Narrowing Arabica-Robusta Coffee Spread to Lure Buyers
This article by Marvin G. Perez for Bloomberg may be of interest to subscriber. Here is a section:
Lowest premium in nine years will spur arabica demand, Julio Sera, risk- management consultant at INTL FCStone in Miami, says in telephone interview.
* “Who’s going to buy robusta if you can get cheaper arabica?”
* Recent sell-off is overdone and gives roasters and other end- users a chance to lock in supplies in coming months, while speculators unwind some bearish bets
* Prices will probably swing widely before end of month, 2Q
* On Thursday, futures spread between arabica in N.Y. and robusta in London narrowed to 24.4c/lb, lowest since Jan. 14, 2008, when Bloomberg data starts; on Friday, premium rose as much as 17% to 28.5c; average in 2016 was 58c
* On Friday, arabica coffee for Sept. delivery jumps 5.4% to $1.2275/lb
* On Thursday, price slumped as much as 5.4% to $1.155, lowest since March 3, 2016
There is a key difference between the CRB Index and the CCI Index or as they are often referred to as the CRB and the Old CRB. The CRB is liquidity weighted so it is heavily influenced by oil.

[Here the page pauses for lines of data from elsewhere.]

(* ===== verification/Signing.v ===== *)
(** * Signing artifacts and closures

    [crates/core/src/artifact_signing.rs] and
    [crates/core/src/closure_signing.rs]: the manifests an operator is asked to
    sign, the detached signatures that come back, and the text a Nix store
    signature covers.  The base64 engine, the JSON encoder and parser and the
    [{:?}] of a string are arguments. *)
From stdpp Require Import gmap.
From S2P Require Import Prelude BTree Text Schema.
#[local] Open Scope Z_scope.

(** [hex]: exactly [length] lowercase hexadecimal characters. *)
Definition hex (value : string) (length : Z) : bool :=
  (slen value =? length) && all_bytes is_lower_hex value.

(** What both [SigningRequest::validate]s check of the key's identifier. *)
Definition check_signing_key (debug : string → string) (message : string)
  (identifier host fingerprint : string) : result string unit :=
  _ ← map_err (schema_error_show debug) (path_parse identifier);
  if bool_decide (host = "") || (253 <? slen host)
     || negb (all_bytes (λ b, is_ascii_alphanumeric b || (b =? 45)) host)
     || negb (starts_with (host +:+ ".services.") identifier)
  then Err message
  else guard_err (hex fingerprint 64) "invalid signing public-key fingerprint".

(** [set.insert(x)] of a [BTreeSet]: whether it was new, and the set after. *)
Definition set_insert (x : string) (s : gset string) : bool * gset string :=
  (bool_decide (x ∉ s), {[x]} ∪ s).

(** ** Artifacts *)
Module Artifacts.
Definition MAX_MANIFEST_BYTES : Z := 64 * 1024.
Definition CHUNK_BYTES : Z := 1024 * 1024.
Definition MAX_ARTIFACT_BYTES : Z := 128 * 1024 * 1024 * 1024.
Definition REQUIRED_ROLES : list string :=
  ["generation-image"; "boot-config"; "gen-kernel"; "gen-initrd"; "rescue-sfs"].
Definition OPTIONAL_ROLES : list string := ["network-stage"; "rescue-tools"].

Record Artifact := {
  ar_role : string;
  ar_path : string;
  ar_sha512 : string;
  ar_size : Z
}.
(** A call changes; its entries must still fit. *)
Lemma registered_on_call evs c f s call :
  sy_calls s !! c = Some call →
  (∀ r, ca_request call = Some r → open_call call = true →
     ca_request (f call) = Some r ∧ open_call (f call) = true) →
  (∀ r owner n l h t, ca_request call = Some r → rq_closure_signature r ≠ None →
     sy_closure_requests s !! rq_id r = Some (c, owner) →
     ca_phase (f call) = Awaiting n l h t →
     (∃ l' h' t', ca_phase call = Awaiting n l' h' t') ∨ sy_operator_peers s !! n = Some owner) →
  registered evs s → registered evs (on_call c f s).
Proof.
  intros Hc Hf Hn [H1 H2 H3].
  assert (∀ c' id call' r, waits s c' id call' r →
    waits (on_call c f s) c' id (if decide (c' = c) then f call' else call') r) as Hw.
  { intros c' id call' r (Hc' & Ho & Hr & Hid). unfold waits. cbn.
    case_decide as He; [subst c'|by rewrite list_lookup_alter_ne].
    rewrite Hc in Hc'. injection Hc' as <-. destruct (Hf r Hr Ho) as [Hr' Ho'].
    by rewrite list_lookup_alter_eq, Hc. }
  split; [exact H1| |].
  - intros id c' owner He. cbn in He.
    destruct (H2 id c' owner He) as (call' & r & n & b & Hwait & Hs & Hb & Ha).
    pose proof (Hw _ _ _ _ Hwait) as Hwait'. case_decide as Hd; [subst c'|].
    2:{ exists call', r, n, b. done. }
    destruct Hwait as (Hc' & Ho & Hr & Hid). rewrite Hc in Hc'. injection Hc' as <-. subst id.
    destruct (ca_phase (f call)) as [| | |n' l h t|] eqn:Ep;
      try (exists (f call), r, n, b; split_and!; [done..|]; intros; congruence).
    destruct (Hn r owner n' l h t Hr Hs He eq_refl) as [(l' & h' & t' & Hp)|Hp].
    + exists (f call), r, n, b. split_and!; [done..|]. intros n0 l0 h0 t0 E.
      rewrite Ep in E. injection E as <- _ _ _. by eapply Ha.
    + destruct (H1 n' owner Hp) as [b' Hb']. exists (f call), r, n', b'. split_and!; [done..|].
      intros n0 l0 h0 t0 E. congruence.
  - intros id files He. destruct (H3 id files He) as (c' & call' & r & Hwait). eauto.
Qed.

Lemma registered_finish evs c answer s :
  registered evs s → registered evs (finish c answer s).
Proof.
  intros [H1 H2 H3]. destruct (finish_fields c answer s) as (Hc & _ & _ & _ & _ & Hp & _).
  assert (∀ c' id call r, waits s c' id call r → (c' = c → False) →
    waits (finish c answer s) c' id call r) as Hw.
  { intros c' id call r (Hc' & Ho & Hr & Hid) Hne. unfold waits. rewrite Hc.
    by rewrite list_lookup_alter_ne by (intros ->; by apply Hne). }
  (* an entry of [c] is gone *)
  assert (∀ id call r, waits s c id call r →
    sy_closure_requests (finish c answer s) !! id = None ∧ sy_artifacts (finish c answer s) !! id = None)
    as Hgone.
  { intros id call r (Hc' & _ & Hr & Hid). unfold finish. rewrite Hc'. cbn. rewrite Hr. cbn.
    rewrite Hid. by rewrite !lookup_delete_eq. }
  assert (∀ id x, sy_closure_requests (finish c answer s) !! id = Some x → sy_closure_requests s !! id = Some x)
    as Hcl.
  { intros id x. unfold finish. destruct (rq_id <$> _); cbn; [|done]. rewrite lookup_delete_Some. naive_solver. }
  assert (∀ id x, sy_artifacts (finish c answer s) !! id = Some x → sy_artifacts s !! id = Some x) as Har.
  { intros id x. unfold finish. destruct (rq_id <$> _); cbn; [|done]. rewrite lookup_delete_Some. naive_solver. }
  split; [rewrite Hp; exact H1| |].
  - intros id c' owner He. destruct (H2 id c' owner (Hcl _ _ He)) as (call & r & n & b & Hwait & Hrest).
    exists call, r, n, b. split; [|done]. apply Hw; [done|]. intros ->.
    destruct (Hgone _ _ _ Hwait) as [Hg _]. congruence.
  - intros id files He. destruct (H3 id files (Har _ _ He)) as (c' & call & r & Hwait).
    exists c', call, r. apply Hw; [done|]. intros ->.
    destruct (Hgone _ _ _ Hwait) as [_ Hg]. congruence.
Qed.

The CCI (Continuous Commodity Index) is unweighted to it should give us a better reflection of investor interest in the commodity sector.
The CCI has declined for 9 of the last 11 sessions and has been led lower by the energy sector. The agriculturals; especially sugar, Arabica coffee and cocoa, have also been particularly weak but for entirely different reasons.
Arabica coffee accelerated lower yesterday to test the lows posted in early 2016 near 110. The Arabic price has been subject to some quite acute volatility over the last decades but has found support above or close to 100 on a number of occasions. It bounced today to pressure some of the shorts but upside follow through next week would signal a low of at least near-term significance has been found.
Robusta has exhibited a pattern of demand dominance since early 2016 but pulled back sharply in March. It has held a progression of higher reaction lows since then and bounced emphatically from the region of the trend today. A sustained move above $2200 would reassert medium-term demand dominance.
Cocoa collapsed in the latter half of 2016 but has lost downward momentum over the last few months and bounced toward from above the $1800 area.
Sugar is becoming increasingly overextended but there is little evidence of demand returning to dominance just yet.